(* ===== verification/Dict.v ===== *)
(** * Dict: a dictionary with string keys in insertion order

    Python's [dict] where the code depends on the order it iterates in: setting a
    key that is there keeps its place, a new key goes last. Also the stable sort
    of [sorted]. It models no code of the service. *)
From S2P Require Import Prelude.

Section dict.
Context {A : Type}.

Abbreviation dict := (list (string * A)).

(** [d.get(k)]. *)
Fixpoint dget (k : string) (d : dict) : option A :=
  match d with
  | [] => None
  | (k', v) :: d' => if decide (k = k') then Some v else dget k d'
  end.

(** [d[k] = v]. *)
Fixpoint dset (k : string) (v : A) (d : dict) : dict :=
  match d with
  | [] => [(k, v)]
  | (k', v') :: d' => if decide (k = k') then (k, v) :: d' else (k', v') :: dset k v d'
  end.

(** [del d[k]]. *)
Definition ddel (k : string) (d : dict) : dict := filter (λ kv, kv.1 ≠ k) d.

(** [d.values()]. *)
Definition dvalues (d : dict) : list A := d.*2.

(** Every key once. *)
Definition dict_ok (d : dict) : Prop := NoDup d.*1.

Lemma dget_dset_eq k v d : dget k (dset k v d) = Some v.
Proof. induction d as [|[k' v'] d IH]; simpl; [by rewrite decide_True|]. case_decide; simpl; by rewrite ?decide_True, ?decide_False by done. Qed.

Lemma dget_dset_ne k k' v d : k ≠ k' → dget k (dset k' v d) = dget k d.
Proof.
  intros Hk. induction d as [|[k2 v2] d IH]; simpl; [by rewrite decide_False|].
  destruct (decide (k' = k2)) as [->|]; simpl; [by rewrite !decide_False|]. by rewrite IH.
Qed.

Lemma dget_dset k k' v d : dget k (dset k' v d) = if decide (k = k') then Some v else dget k d.
Proof. case_decide as H; [by subst; apply dget_dset_eq|by apply dget_dset_ne]. Qed.

Lemma dkeys_dset k v d : k ∈ d.*1 → (dset k v d).*1 = d.*1.
Proof.
  induction d as [|[k' v'] d IH]; csimpl; [by intros ?%elem_of_nil|]. case_decide as H; csimpl; [by subst|].
  intros [?|?]%elem_of_cons; [done|]. by rewrite IH.
Qed.

Lemma dkeys_dset_new k v d : k ∉ d.*1 → (dset k v d).*1 = d.*1 ++ [k].
Proof.
  induction d as [|[k' v'] d IH]; csimpl; [done|]. intros H. rewrite decide_False by (intros ->; apply H; by left). csimpl.
  rewrite IH; [done|]. intros ?. apply H. by right.
Qed.

Lemma elem_dkeys_dset k k' v d : k ∈ (dset k' v d).*1 ↔ k = k' ∨ k ∈ d.*1.
Proof.
  destruct (decide (k' ∈ d.*1)) as [Hin|Hout].
  - rewrite dkeys_dset by done. split; [by right|]. by intros [->|?].
  - rewrite dkeys_dset_new by done. rewrite elem_of_app, list_elem_of_singleton. tauto.
Qed.

Lemma dict_ok_dset k v d : dict_ok d → dict_ok (dset k v d).
Proof.
  unfold dict_ok. intros H. destruct (decide (k ∈ d.*1)); [by rewrite dkeys_dset|]. rewrite dkeys_dset_new by done.
  apply NoDup_app. split_and!; [done| |apply NoDup_singleton]. intros x Hx ->%list_elem_of_singleton. done.
Qed.

Lemma elem_of_ddel kv k d : kv ∈ ddel k d ↔ kv ∈ d ∧ kv.1 ≠ k.
Proof. unfold ddel. rewrite list_elem_of_filter. tauto. Qed.

Lemma dict_ok_ddel k d : dict_ok d → dict_ok (ddel k d).
Proof.
  unfold dict_ok, ddel. intros H. eapply sublist_NoDup; [exact H|]. apply fmap_sublist, sublist_filter.
Qed.

Lemma dget_elem k v d : dget k d = Some v → (k, v) ∈ d.
Proof. induction d as [|[k' v'] d IH]; simpl; [done|]. case_decide; [intros [= <-]; subst; left|intros; right; auto]. Qed.

Lemma elem_dget k v d : dict_ok d → (k, v) ∈ d → dget k d = Some v.
Proof.
  unfold dict_ok. induction d as [|[k' v'] d IH]; csimpl; [by intros _ ?%elem_of_nil|].
  intros [Hk Hd]%NoDup_cons [[= <- <-]|Hin]%elem_of_cons; [by rewrite decide_True|].
  rewrite decide_False; [by apply IH|]. intros ->. apply Hk, list_elem_of_fmap. by exists (k', v).
Qed.

Lemma dget_None k d : dget k d = None ↔ k ∉ d.*1.
Proof.
  induction d as [|[k' v'] d IH]; csimpl; [split; [by intros _ ?%elem_of_nil|done]|].
  case_decide as H; [split; [done|]; intros Hn; destruct Hn; subst; by left|]. rewrite IH, not_elem_of_cons. tauto.
Qed.

Lemma elem_dvalues v d : v ∈ dvalues d ↔ ∃ k, (k, v) ∈ d.
Proof. unfold dvalues. rewrite list_elem_of_fmap. split; [intros ([k x] & -> & ?); eauto|intros [k ?]; by exists (k, v)]. Qed.

(** A dictionary whose keys are a field of its values. *)
Definition keyed (key : A → string) (d : dict) : Prop := ∀ k v, (k, v) ∈ d → key v = k.

Lemma elem_dset k v x d : x ∈ dset k v d → x = (k, v) ∨ x ∈ d.
Proof.
  induction d as [|[k' v'] d IH]; simpl; [by intros ->%list_elem_of_singleton; left|].
  case_decide; rewrite !elem_of_cons; [by intros [->|?]; eauto|]. intros [->|?]; [by eauto|]. destruct (IH H0); eauto.
Qed.

Lemma keyed_dset key k v d : keyed key d → key v = k → keyed key (dset k v d).
Proof. intros Hd Hv k' v' [[= -> ->]|?]%elem_dset; [done|by apply Hd]. Qed.

Lemma keyed_ddel key k d : keyed key d → keyed key (ddel k d).
Proof. intros Hd k' v' [? _]%elem_of_ddel. by apply Hd. Qed.
End dict.



Abbreviation dict A := (list (string * A)).

(** ** [sorted]: a stable sort *)

Section sorted.
Context {A : Type} (leb : A → A → bool).

Fixpoint insort (x : A) (l : list A) : list A :=
  match l with
  | [] => [x]
  | y :: l' => if leb x y then x :: l else y :: insort x l'
  end.

Definition sorted_by (l : list A) : list A := foldr insort [] l.

Lemma insort_perm x l : insort x l ≡ₚ x :: l.
Proof. induction l as [|y l IH]; simpl; [done|]. destruct (leb x y); [done|]. rewrite IH. apply Permutation_swap. Qed.

Lemma sorted_by_perm l : sorted_by l ≡ₚ l.
Proof. induction l as [|x l IH]; simpl; [done|]. by rewrite insort_perm, IH. Qed.

Lemma elem_sorted_by x l : x ∈ sorted_by l ↔ x ∈ l.
Proof. by rewrite sorted_by_perm. Qed.
Hypothesis leb_total : ∀ x y, leb x y = true ∨ leb y x = true.

Lemma insort_sorted x l : Sorted (λ a b, leb a b = true) l → Sorted (λ a b, leb a b = true) (insort x l).
Proof.
  induction 1 as [|y l Hl IH Hy]; simpl; [by repeat constructor|]. destruct (leb x y) eqn:Hxy; [by repeat constructor|].
  constructor; [done|]. destruct (leb_total x y) as [?|Hyx]; [congruence|].
  destruct l as [|z l]; simpl; [by constructor|]. destruct (leb x z); constructor; [done|by inversion Hy].
Qed.

Lemma sorted_by_sorted l : Sorted (λ a b, leb a b = true) (sorted_by l).
Proof. induction l as [|x l IH]; simpl; [constructor|by apply insort_sorted]. Qed.
End sorted.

What to work on:
What is wanted is a copy of every line in the listing that includes the word "else".

Exercise result:
  | (k', v) :: d' => if decide (k = k') then Some v else dget k d'
  | (k', v') :: d' => if decide (k = k') then (k, v) :: d' else (k', v') :: dset k v d'
Lemma dget_dset k k' v d : dget k (dset k' v d) = if decide (k = k') then Some v else dget k d.
  | y :: l' => if leb x y then x :: l else y :: insort x l'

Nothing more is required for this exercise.